Top of EXERCISE INPUT

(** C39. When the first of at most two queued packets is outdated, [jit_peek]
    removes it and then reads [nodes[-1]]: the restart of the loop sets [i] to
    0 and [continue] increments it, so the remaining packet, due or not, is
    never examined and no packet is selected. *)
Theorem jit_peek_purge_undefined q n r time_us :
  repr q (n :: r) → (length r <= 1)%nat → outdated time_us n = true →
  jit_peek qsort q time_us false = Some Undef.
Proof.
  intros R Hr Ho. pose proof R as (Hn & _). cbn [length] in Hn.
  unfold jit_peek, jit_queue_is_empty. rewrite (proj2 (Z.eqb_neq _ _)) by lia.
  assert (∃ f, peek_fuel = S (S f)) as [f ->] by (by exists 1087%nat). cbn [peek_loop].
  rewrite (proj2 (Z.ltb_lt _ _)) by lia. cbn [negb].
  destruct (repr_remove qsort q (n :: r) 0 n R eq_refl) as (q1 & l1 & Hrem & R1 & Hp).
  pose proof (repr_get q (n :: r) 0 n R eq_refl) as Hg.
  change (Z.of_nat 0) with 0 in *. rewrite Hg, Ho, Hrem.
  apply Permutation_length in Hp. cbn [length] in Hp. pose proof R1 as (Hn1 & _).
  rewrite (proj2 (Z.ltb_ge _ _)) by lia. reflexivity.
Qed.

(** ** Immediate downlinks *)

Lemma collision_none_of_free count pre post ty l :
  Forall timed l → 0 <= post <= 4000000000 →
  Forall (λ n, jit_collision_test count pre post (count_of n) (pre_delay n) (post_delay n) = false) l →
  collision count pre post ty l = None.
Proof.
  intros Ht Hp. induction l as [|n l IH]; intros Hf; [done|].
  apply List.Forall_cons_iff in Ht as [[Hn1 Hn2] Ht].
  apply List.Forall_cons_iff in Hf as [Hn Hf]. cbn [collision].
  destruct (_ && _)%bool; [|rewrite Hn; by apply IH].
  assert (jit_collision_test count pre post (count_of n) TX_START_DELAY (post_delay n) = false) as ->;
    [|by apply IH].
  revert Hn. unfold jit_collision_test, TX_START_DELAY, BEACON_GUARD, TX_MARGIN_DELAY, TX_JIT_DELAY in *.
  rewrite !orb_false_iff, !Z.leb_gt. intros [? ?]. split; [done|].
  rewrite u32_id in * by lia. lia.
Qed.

Bottom of EXERCISE INPUT

→ **WORK INSTRUCTION**
Every line above with the word "qsort" belongs in the answer, copied as written.

→ **ANSWER BELOW**
  jit_peek qsort q time_us false = Some Undef.
  destruct (repr_remove qsort q (n :: r) 0 n R eq_refl) as (q1 & l1 & Hrem & R1 & Hp).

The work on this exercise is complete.